TASK GOAL
Below are some entries. Copy each line that holds the string "exact".

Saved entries
.....

Lemma splits_cut lhs e mo r :
  cut e mo -> splits (lhs +s grp mo 1) (grp mo 2) r -> splits lhs e r.
Proof.
  intros (nl & -> & _ & Hnl). apply splits_step. intros Hn. rewrite app_assoc in *.
  rewrite (no_trailing _ _ Hn Hnl), app_nil_r in *. split; [|by rewrite ?app_assoc].
  intros H. apply Hn. rewrite !elem_of_app. auto.
Qed.

Lemma cut_shorter e mo : cut e mo -> (length (grp mo 2) < length e)%nat.
Proof.
  intros (nl & -> & Hne & _). rewrite !length_app. destruct (grp mo 1); [done|]. simpl. lia.
Qed.

Lemma slice_0_app {A} (s : list A) n : 0 <= n -> slice s 0 n ++ slice_from s n = s.
Proof.
  intros Hn. rewrite slice_from_pos by done. unfold slice. cbn [slice_bound Z.ltb Z.compare].
  rewrite Z2Nat.inj_0. cbn [Nat.min]. rewrite drop_0, Nat.sub_0_r. unfold slice_bound.
  destruct (Z.ltb_spec n 0); [lia|].
  destruct (decide (Z.to_nat n <= length s)%nat).
  - rewrite Nat.min_l by done. apply take_drop.
  - by rewrite Nat.min_r, take_ge, drop_ge, app_nil_r by lia.
Qed.

(** The token read is [token], followed by [rest]. *)
Lemma splits_token lhs e mo lhs1 e1 r :
  Match _OPERATOR_TOKEN e = Some mo -> lhs1 ++ e1 = lhs ++ grp mo 1 ++ grp mo 2 ->
  (forall c, c ∈ e1 -> c ∈ grp mo 2) -> splits lhs1 e1 r -> splits lhs e r.
Proof.
  intros (ws & nl & -> & Hws & _ & Hnl)%OPERATOR_TOKEN_shape Heq Hin. apply splits_step.
  intros Hn. rewrite !app_assoc in Hn. rewrite (no_trailing _ _ Hn Hnl), app_nil_r in *.
  split.
  - intros H%Hin. apply Hn. rewrite !elem_of_app. auto.
  - by rewrite Heq, !squeeze_app, Hws.
Qed.

Lemma splits_operator lhs e mo :
  Match _OPERATOR_TOKEN e = Some mo -> grp mo 1 ∈ relational ->
  splits lhs e (Some (lhs, grp mo 1, grp mo 2)).
Proof.
  intros (ws & nl & -> & Hws & _ & Hnl)%OPERATOR_TOKEN_shape Hr l op rhs [= <- <- <-] _.
  split; [done|]. intros Hn. rewrite !app_assoc in Hn. rewrite (no_trailing _ _ Hn Hnl), app_nil_r in *.
  by rewrite !squeeze_app, Hws.
Qed.

Lemma OPERATOR_TOKEN_shorter e mo :
  Match _OPERATOR_TOKEN e = Some mo -> (length (grp mo 2) < length e)%nat.
Proof.
  intros (ws & nl & -> & _ & Ht & _)%OPERATOR_TOKEN_shape. rewrite !length_app.
  assert (0 < length (grp mo 1))%nat; [|lia].
  destruct (grp mo 1); [|simpl; lia]. by apply (bool_decide_pack _) in Ht.
Qed.

Lemma token_relational t :
  t ∈ operator_tokens -> (t =s "(") = false -> (t =s "&&") || (t =s "||") = false ->
  str_in t (of_string <$> ["<<"; "<<="; ">>"; ">>="; "->*"; "->"]%string) = false ->
  t ∈ relational.
Proof.
  unfold operator_tokens. cbn [fmap list_fmap]. intros H. revert H.
  repeat (intros [->|H]%elem_of_cons; [vm_compute; intros; (discriminate || by repeat constructor)|revert H]).
  by intros ?%not_elem_of_nil.
Qed.

(** Each round of the loop reads at least one character. *)
Lemma parse_check_ok fuel e lhs :
  (length e <= fuel)%nat -> exists r, parse_check fuel e lhs = Ok r /\ splits lhs e r.
Proof.
  revert e lhs. induction fuel as [|f IH]; intros e lhs Hf.
  { destruct e; [|simpl in Hf; lia]. eexists. split; [done|apply splits_done]. }
  cbn [parse_check]. destruct (negb (nonempty e)); [eexists; split; [done|apply splits_done]|].
  destruct (Match _OPERATOR_TOKEN e) as [mo|] eqn:Em.
  - apply OPERATOR_TOKEN_shorter in Em as Hlt.
    destruct (grp mo 1 =s "(") eqn:Eopen.
    { destruct (FindEndOfExpressionInLine (grp mo 2) 0 "(") as [end_pos st].
      destruct (Z.ltb_spec end_pos 0); [eexists; split; [done|apply splits_none]|].
      destruct (IH (slice_from (grp mo 2) end_pos) (lhs +s "(" +s slice (grp mo 2) 0 end_pos))
        as (r & -> & Hr); [pose proof (length_slice_from (grp mo 2) end_pos); lia|].
      exists r. split; [done|]. eapply splits_token; [exact Em| | |exact Hr].
      - apply str_eqb_eq in Eopen as ->. by rewrite <- !app_assoc, slice_0_app.
      - intros c Hc. rewrite <- (slice_0_app (grp mo 2) end_pos) by done. apply elem_of_app. by right. }
    destruct (_ || _) eqn:Elogic; [eexists; split; [done|apply splits_none]|].
    destruct (str_in _ _) eqn:Eshift.
    + destruct (IH (grp mo 2) (lhs +s grp mo 1)) as (r & -> & Hr); [lia|].
      exists r. split; [done|]. eapply splits_token; [exact Em|by rewrite <- app_assoc|done|exact Hr].
    + eexists. split; [done|]. apply splits_operator; [done|].
      pose proof (OPERATOR_TOKEN_shape _ _ Em) as (_ & _ & _ & _ & Ht & _). by apply token_relational.
  - destruct (Match _OPERAND e) as [mo|] eqn:Eo;
      [apply OPERAND_cut in Eo as Hc|destruct (Match _OPERAND_CHAR e) as [mo|] eqn:Ec;
      [apply OPERAND_CHAR_cut in Ec as Hc|eexists; split; [done|apply splits_done]]];
      apply cut_shorter in Hc as Hlt;
      (destruct (IH (grp mo 2) (lhs +s grp mo 1)) as (r & -> & Hr); [lia|]);
      (exists r; split; [done|by eapply splits_cut]).
Qed.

.....

REPLY TO THE TASK
      exists r. split; [done|]. eapply splits_token; [exact Em| | |exact Hr].
      exists r. split; [done|]. eapply splits_token; [exact Em|by rewrite <- app_assoc|done|exact Hr].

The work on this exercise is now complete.